An elderly woman, who was forced out of her home of 54 years in The Heights said “living in Coleraine during the Troubles was easier than it has been in the last few years”.

“During the Troubles I lived there okay, but now recently any time I went out of the house they were calling me nothing but an Orange bi***.

“There was always friction of some sort in Coleraine, but it was manageable. Then I had my windows put in a few times and the last time I had my front door attacked. I couldn’t live there anymore. I couldn’t sleep at night.”

She claimed there had been “religious cleansing” carried out in the Somerset Drive area of the estate.

“Slowly but surely they have hounded Protestant families out of the area,” she said. “They want us to all go away, and some of us have. I couldn’t stay in the house I was born in because I could have got a petrol bomb through my window. The police in Coleraine are for nothing.

They kept on telling me they would help and they didn’t. Not once.”
We also spoke to a businessman who was last week given seven days to close his business and “move out”.

He said: “I don’t believe the threats came from paramilitaries. These people have no paramilitary connections, even though they say they have. The men, if you could call them that, are thugs. They take their DLA from the Government and sit outside their homes drinking beer for most of the day.

“There are only a few of them into the bargain. If they were lifted off our streets the trouble would end.”

The businessman, who employs workers from both sides of the community, said he has been encouraged to shrug off the threat and continue.

union jackA young Protestant mother said the troublemakers in the Heights numbered about 12 people.

“We have gone to unionist politicians and the police and got nowhere,” she said. “A lot of people have lost confidence in them both.

“All we see are the police going ‘softly softly’ with people who are not even meant to be in the area. They just seem to get away with everything.”

A young Protestant father from the area said the place he had grown up in – and is now bringing his family up in – was being “so terribly damaged”.

“It is so unsettled here at the moment. I know what has happened is terrible. But there is more to what happened than what has been portrayed in the media,” he said.

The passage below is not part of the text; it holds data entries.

(* ===== verification/Frame.v ===== *)
(** * The link protocol ([internal/engineproto/proto.go])

    The frames stugan and stugan-engine exchange.  JSON encoding and the socket
    are not modelled; a frame is the record the encoder is given and the decoder
    returns.  [set_line]/[text] are [SetLine]/[Text]: the carrier of a relayed
    line, which must survive a JSON string (valid UTF-8) or ride as bytes. *)

From Stdlib Require Import ZArith Lia Ascii.
From stdpp Require Import base tactics list strings.
From S2P Require Import Prelude GoStrings.

(** [ProtocolMajor], [ProtocolMinor], [MaxFrameBytes], [MaxLineBytes]. *)
Definition protocol_major : Z := 1.
Definition protocol_minor : Z := 0.
Definition max_frame_bytes : Z := Z.shiftl 1 20.
Definition max_line_bytes : Z := Z.shiftl 16 10.

(** The ops. *)
Definition OpHello := "hello".
Definition OpPing := "ping".
Definition OpPong := "pong".
Definition OpConnect := "connect".
Definition OpWrite := "write".
Definition OpAck := "ack".
Definition OpDetach := "detach".
Definition OpClose := "close".
Definition OpOpen := "open".
Definition OpAttached := "attached".
Definition OpLine := "line".
Definition OpDetached := "detached".
Definition OpClosed := "closed".
Definition OpError := "error".
Definition OpHealth := "health".

(** [Frame].  [f_bin] is [None] for a nil [Bin]. *)
Record Frame := MkFrame {
  f_op : string;
  f_protocol : Z; f_minor : Z; f_secret : string;
  f_instance : string; f_gen : Z; f_version : string;
  f_id : string; f_handle : string;
  f_addr : string; f_tls : bool; f_insecure : bool;
  f_cert : string; f_fp : string;
  f_line : string; f_bin : option string; f_seq : Z; f_at : Z;
  f_replay : list string; f_nick : string; f_channels : list string;
  f_unattended : bool; f_detached_ms : Z; f_backlog : Z; f_lost : Z;
  f_error : string;
}.

#[export] Instance eta_Frame : Eta Frame := λ f,
  MkFrame (f_op f) (f_protocol f) (f_minor f) (f_secret f) (f_instance f) (f_gen f) (f_version f)
    (f_id f) (f_handle f) (f_addr f) (f_tls f) (f_insecure f) (f_cert f) (f_fp f)
    (f_line f) (f_bin f) (f_seq f) (f_at f) (f_replay f) (f_nick f) (f_channels f)
    (f_unattended f) (f_detached_ms f) (f_backlog f) (f_lost f) (f_error f).

(** [&Frame{Op: op}]: every other field at its zero value. *)
Definition frame (op : string) : Frame :=
  MkFrame op 0 0 "" "" 0 "" "" "" "" false false "" "" "" None 0 0 [] "" [] false 0 0 0 "".

(** [&Frame{Op: op, Handle: h}], [&Frame{Op: op, Handle: h, Error: e}]. *)
Definition hframe (op h : string) : Frame := frame op <| f_handle := h |>.
Definition eframe (op h e : string) : Frame := hframe op h <| f_error := e |>.

(** [Frame.SetLine], [Frame.Text]. *)
Definition set_line (line : string) (f : Frame) : Frame :=
  if valid_utf8 line then f <| f_line := line |> <| f_bin := None |>
  else f <| f_line := "" |> <| f_bin := Some line |>.

Definition text (f : Frame) : string :=
  match f_bin f with Some b => b | None => f_line f end.

(** [checkHostPort]; the error texts are all "invalid address". *)
Definition check_host_port (hp : string) : bool :=
  match last_index_byte ":" hp with
  | None => false
  | Some i =>
      if (i =? String.length hp - 1)%nat then false
      else match atoi (str_drop (S i) hp) with
           | Some port => negb (Z.leb port 0 || Z.ltb 65535 port)
           | None => false
           end
  end.

(** [net.SplitHostPort]: the host and port, or the error's text.  The port
    follows the last colon; a bracketed host is closed right before it; a bare
    host holds no colon; no stray bracket is left over. *)
Definition split_host_port (hp : string) : string + (string * string) :=
  let err why := inl (if String.eqb hp "" then why else "address " +:+ hp +:+ ": " +:+ why) in
  let missing_port := "missing port in address" in
  let too_many := "too many colons in address" in
  (** no '[' from [j] on, no ']' from [k] on *)
  let finish host j k port :=
    if str_in "[" (str_drop j hp) then err "unexpected '[' in address"
    else if str_in "]" (str_drop k hp) then err "unexpected ']' in address"
    else inr (host, port) in
  match last_index_byte ":" hp with
  | None => err missing_port
  | Some i =>
      let port := str_drop (S i) hp in
      match hp with
      | String "[" _ =>
          match index_byte "]" hp with
          | None => err "missing ']' in address"
          | Some e =>
              if (S e =? String.length hp)%nat then err missing_port
              else if (S e =? i)%nat then finish (str_drop 1 (str_take e hp)) 1%nat (S e) port
              else if has_prefix ":" (str_drop (S e) hp) then err too_many else err missing_port
          end
      | _ =>
          let host := str_take i hp in
          if str_in ":" host then err too_many else finish host 0%nat 0%nat port
      end
  end.

Lemma text_set_line line f : text (set_line line f) = line.
Proof. unfold set_line. by destruct (valid_utf8 line). Qed.

Lemma set_line_valid line f : valid_utf8 (f_line (set_line line f)) = true.
Proof. unfold set_line. by destruct (valid_utf8 line) eqn:E. Qed.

“On the day that Kevin was killed there was a lot of goading going on of loyalists from republicans who live in the area.

“People had been drinking that day because their teams (Celtic and Rangers] were playing. “Then the goading started and things got out of control. Some of the republicans had put up tricolours earlier in the day and loyalists said they were going to take them down.

“Not that long after Kevin died some agency came out and painted over all the death threats plastered on the walls as if they were never there. But the names of local loyalists had been written on the walls.”

The resident added that The Heights had been, for some time, a major area for drug dealing in the Province.

The residents now fear what will take place in the run-up to a band parade on July 1 to mark the Somme commemoration. It is due to cross the bridge in the town and pass along Killowen Street.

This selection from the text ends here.